**** Material provided ****

(** A step that leaves the registry alone. *)
Definition untouched (c c' : controller) : Prop :=
  ct_config c' = ct_config c ∧ ct_incarnation c' = ct_incarnation c ∧ ct_authority c' = ct_authority c.

#[export] Instance untouched_preorder : PreOrder untouched.
Proof. split; [done|]. intros c1 c2 c3 (H1 & H2 & H3) (H4 & H5 & H6). split_and!; congruence. Qed.

Lemma untouched_drives c c' : untouched c c' → drives c c'.
Proof. intros (H1 & H2 & H3). split_and!; [done..|]. by exists []. Qed.

Lemma call_drives c c' o :
  untouched (set_authority (apply_op (ct_authority c) o) c) c' → own_call (ct_config c) (ct_incarnation c) o → drives c c'.
Proof.
  intros (H1 & H2 & H3) Ho. destruct c. cbn in *. split_and!; [done..|].
  exists [o]. split; [by constructor|done].
Qed.

Lemma set_chain_untouched ch c : untouched c (set_chain ch c). Proof. by destruct c. Qed.
Lemma set_store_untouched st f c : untouched c (set_store st f c). Proof. by destruct c. Qed.
Lemma set_counters_untouched k c : untouched c (set_counters k c). Proof. by destruct c. Qed.
Lemma set_term_untouched g t e c : untouched c (set_term g t e c). Proof. by destruct c. Qed.
Lemma set_running_untouched r c : untouched c (set_running r c). Proof. by destruct c. Qed.
Lemma bump_untouched x c : untouched c (bump x c). Proof. by destruct c. Qed.
Lemma persist_untouched io e c : untouched c (persist io e c).2.
Proof.
  unfold persist. destruct (ct_store c) as [st|]; [|done].
  destruct (append_entry _ _ _ _) as [[s st'] f]. apply set_store_untouched.
Qed.

Lemma commit_untouched io gen s out c : untouched c (commit_snapshot io gen s out c).2.
Proof.
  unfold commit_snapshot. cbv zeta.
  assert (untouched c (bump SnapshotsPublished (set_generation gen c))) as H
    by (etrans; [apply set_term_untouched|apply bump_untouched]).
  destruct (ct_store _); [|exact H]. etrans; [exact H|].
  match goal with |- context [persist io ?e ?x] => pose proof (persist_untouched io e x) as Hp; destruct (persist io e x) end.
  exact Hp.
Qed.

Lemma offer_untouched io now gen t s c : untouched c (offer_snapshot io now gen t s c).2.
Proof.
  unfold offer_snapshot. destruct (recompute_digest _) as [ds snapshot].
  destruct (negb (is_ok ds)); [apply bump_untouched|]. destruct (Snapshot.publish _ _ _ _) as [out chain]. cbv zeta.
  destruct (_ && _); [etrans; [apply set_chain_untouched|apply bump_untouched]|].
  destruct (negb _); [etrans; [apply set_chain_untouched|apply commit_untouched]|apply set_chain_untouched].
Qed.

Lemma finish_recompose_drives io now input c r c' :
  finish_recompose io now input c = Some (r, c') → drives c c'.
Proof.
  unfold finish_recompose. cbv zeta. destruct (Compose.run input) as [s|code|]; [| |done].
  2: { intros [_ <-]%some_pair. apply untouched_drives. etrans; apply bump_untouched. }
  set (c1 := bump Compositions c). intros H.
  assert (ct_authority c1 = ct_authority c) as Ha by (subst c1; by destruct c).
  assert (∀ a, untouched (set_authority a c) (set_authority a c1)) as H1 by (intros a; subst c1; by destruct c).
  destruct (acquire_site_authority _ _ _ _ _ _ _ (ct_authority c1)) as [[acquired granted] authority] eqn:E.
  eapply (call_drives _ _ (Acquire (cc_id (ct_config c1)) (cc_site (ct_config c1)) (ct_epoch c1) (ct_incarnation c1)
    (in_generation input) now (cc_lease_ttl_ms (ct_config c1)))); [|by subst c1; destruct c].
  cbn [apply_op]. rewrite <- Ha, E. cbn [snd].
  destruct (negb (is_ok acquired)).
  - apply some_pair in H as [_ <-]. etrans; [apply H1|]. apply bump_untouched.
  - apply (inj Some) in H. apply (f_equal snd) in H. cbn [snd] in H. rewrite <- H.
    etrans; [apply H1|]. etrans; [apply set_term_untouched|]. apply offer_untouched.
Qed.

Lemma recompose_drives io now c r c' : recompose io now c = Some (r, c') → drives c c'.
Proof. apply finish_recompose_drives. Qed.

(** ** Every entry point *)

(** A step that keeps books only: records, counters, the store and the running flag. *)
Definition booked (c c' : controller) : Prop :=
  untouched c c' ∧ ct_chain c' = ct_chain c ∧ ct_epoch c' = ct_epoch c ∧ ct_site_generation c' = ct_site_generation c.
#[export] Instance booked_preorder : PreOrder booked.
Proof.
  split; [done|]. intros c1 c2 c3 (H1 & H2 & H3 & H4) (H5 & H6 & H7 & H8). split_and!; [by etrans|congruence..].
Qed.

Lemma set_store_booked st f c : booked c (set_store st f c). Proof. by destruct c. Qed.
Lemma set_registry_booked ps rs rv rc acc c : booked c (set_registry ps rs rv rc acc c). Proof. by destruct c. Qed.
Lemma set_running_booked r c : booked c (set_running r c). Proof. by destruct c. Qed.
Lemma bump_booked x c : booked c (bump x c). Proof. by destruct c. Qed.
Lemma persist_booked io e c : booked c (persist io e c).2.
Proof.
  unfold persist. destruct (ct_store c) as [st|]; [|done].
  destruct (append_entry _ _ _ _) as [[s st'] f]. apply set_store_booked.
Qed.

(** The calls of the registry that concern members. *)
Definition member_call (o : op) : Prop :=
  match o with Authority.Admit _ _ _ | Authority.Retire _ _ _ | Authority.Record _ _ _ => True | _ => False end.

(** Every entry point but [start] is a sequence of three kinds of actions. *)
Inductive action (c : controller) : controller → Prop :=
| Books c' : booked c c' → action c c'
| Calls o c' : member_call o → c' = set_authority (apply_op (ct_authority c) o) c → action c c'
| Recomposes io now r c' : recompose io now c = Some (r, c') → action c c'.
Definition acts : controller → controller → Prop := rtc action.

****

• _Aim of the task_
Top to bottom, the records above must be output exactly.

• _Response to this exercise_
(** A step that leaves the registry alone. *)
Definition untouched (c c' : controller) : Prop :=
  ct_config c' = ct_config c ∧ ct_incarnation c' = ct_incarnation c ∧ ct_authority c' = ct_authority c.

#[export] Instance untouched_preorder : PreOrder untouched.
Proof. split; [done|]. intros c1 c2 c3 (H1 & H2 & H3) (H4 & H5 & H6). split_and!; congruence. Qed.

Lemma untouched_drives c c' : untouched c c' → drives c c'.
Proof. intros (H1 & H2 & H3). split_and!; [done..|]. by exists []. Qed.

Lemma call_drives c c' o :
  untouched (set_authority (apply_op (ct_authority c) o) c) c' → own_call (ct_config c) (ct_incarnation c) o → drives c c'.
Proof.
  intros (H1 & H2 & H3) Ho. destruct c. cbn in *. split_and!; [done..|].
  exists [o]. split; [by constructor|done].
Qed.

Lemma set_chain_untouched ch c : untouched c (set_chain ch c). Proof. by destruct c. Qed.
Lemma set_store_untouched st f c : untouched c (set_store st f c). Proof. by destruct c. Qed.
Lemma set_counters_untouched k c : untouched c (set_counters k c). Proof. by destruct c. Qed.
Lemma set_term_untouched g t e c : untouched c (set_term g t e c). Proof. by destruct c. Qed.
Lemma set_running_untouched r c : untouched c (set_running r c). Proof. by destruct c. Qed.
Lemma bump_untouched x c : untouched c (bump x c). Proof. by destruct c. Qed.
Lemma persist_untouched io e c : untouched c (persist io e c).2.
Proof.
  unfold persist. destruct (ct_store c) as [st|]; [|done].
  destruct (append_entry _ _ _ _) as [[s st'] f]. apply set_store_untouched.
Qed.

Lemma commit_untouched io gen s out c : untouched c (commit_snapshot io gen s out c).2.
Proof.
  unfold commit_snapshot. cbv zeta.
  assert (untouched c (bump SnapshotsPublished (set_generation gen c))) as H
    by (etrans; [apply set_term_untouched|apply bump_untouched]).
  destruct (ct_store _); [|exact H]. etrans; [exact H|].
  match goal with |- context [persist io ?e ?x] => pose proof (persist_untouched io e x) as Hp; destruct (persist io e x) end.
  exact Hp.
Qed.

Lemma offer_untouched io now gen t s c : untouched c (offer_snapshot io now gen t s c).2.
Proof.
  unfold offer_snapshot. destruct (recompute_digest _) as [ds snapshot].
  destruct (negb (is_ok ds)); [apply bump_untouched|]. destruct (Snapshot.publish _ _ _ _) as [out chain]. cbv zeta.
  destruct (_ && _); [etrans; [apply set_chain_untouched|apply bump_untouched]|].
  destruct (negb _); [etrans; [apply set_chain_untouched|apply commit_untouched]|apply set_chain_untouched].
Qed.

Lemma finish_recompose_drives io now input c r c' :
  finish_recompose io now input c = Some (r, c') → drives c c'.
Proof.
  unfold finish_recompose. cbv zeta. destruct (Compose.run input) as [s|code|]; [| |done].
  2: { intros [_ <-]%some_pair. apply untouched_drives. etrans; apply bump_untouched. }
  set (c1 := bump Compositions c). intros H.
  assert (ct_authority c1 = ct_authority c) as Ha by (subst c1; by destruct c).
  assert (∀ a, untouched (set_authority a c) (set_authority a c1)) as H1 by (intros a; subst c1; by destruct c).
  destruct (acquire_site_authority _ _ _ _ _ _ _ (ct_authority c1)) as [[acquired granted] authority] eqn:E.
  eapply (call_drives _ _ (Acquire (cc_id (ct_config c1)) (cc_site (ct_config c1)) (ct_epoch c1) (ct_incarnation c1)
    (in_generation input) now (cc_lease_ttl_ms (ct_config c1)))); [|by subst c1; destruct c].
  cbn [apply_op]. rewrite <- Ha, E. cbn [snd].
  destruct (negb (is_ok acquired)).
  - apply some_pair in H as [_ <-]. etrans; [apply H1|]. apply bump_untouched.
  - apply (inj Some) in H. apply (f_equal snd) in H. cbn [snd] in H. rewrite <- H.
    etrans; [apply H1|]. etrans; [apply set_term_untouched|]. apply offer_untouched.
Qed.

Lemma recompose_drives io now c r c' : recompose io now c = Some (r, c') → drives c c'.
Proof. apply finish_recompose_drives. Qed.

(** ** Every entry point *)

(** A step that keeps books only: records, counters, the store and the running flag. *)
Definition booked (c c' : controller) : Prop :=
  untouched c c' ∧ ct_chain c' = ct_chain c ∧ ct_epoch c' = ct_epoch c ∧ ct_site_generation c' = ct_site_generation c.
#[export] Instance booked_preorder : PreOrder booked.
Proof.
  split; [done|]. intros c1 c2 c3 (H1 & H2 & H3 & H4) (H5 & H6 & H7 & H8). split_and!; [by etrans|congruence..].
Qed.

Lemma set_store_booked st f c : booked c (set_store st f c). Proof. by destruct c. Qed.
Lemma set_registry_booked ps rs rv rc acc c : booked c (set_registry ps rs rv rc acc c). Proof. by destruct c. Qed.
Lemma set_running_booked r c : booked c (set_running r c). Proof. by destruct c. Qed.
Lemma bump_booked x c : booked c (bump x c). Proof. by destruct c. Qed.
Lemma persist_booked io e c : booked c (persist io e c).2.
Proof.
  unfold persist. destruct (ct_store c) as [st|]; [|done].
  destruct (append_entry _ _ _ _) as [[s st'] f]. apply set_store_booked.
Qed.

(** The calls of the registry that concern members. *)
Definition member_call (o : op) : Prop :=
  match o with Authority.Admit _ _ _ | Authority.Retire _ _ _ | Authority.Record _ _ _ => True | _ => False end.

(** Every entry point but [start] is a sequence of three kinds of actions. *)
Inductive action (c : controller) : controller → Prop :=
| Books c' : booked c c' → action c c'
| Calls o c' : member_call o → c' = set_authority (apply_op (ct_authority c) o) c → action c c'
| Recomposes io now r c' : recompose io now c = Some (r, c') → action c c'.
Definition acts : controller → controller → Prop := rtc action.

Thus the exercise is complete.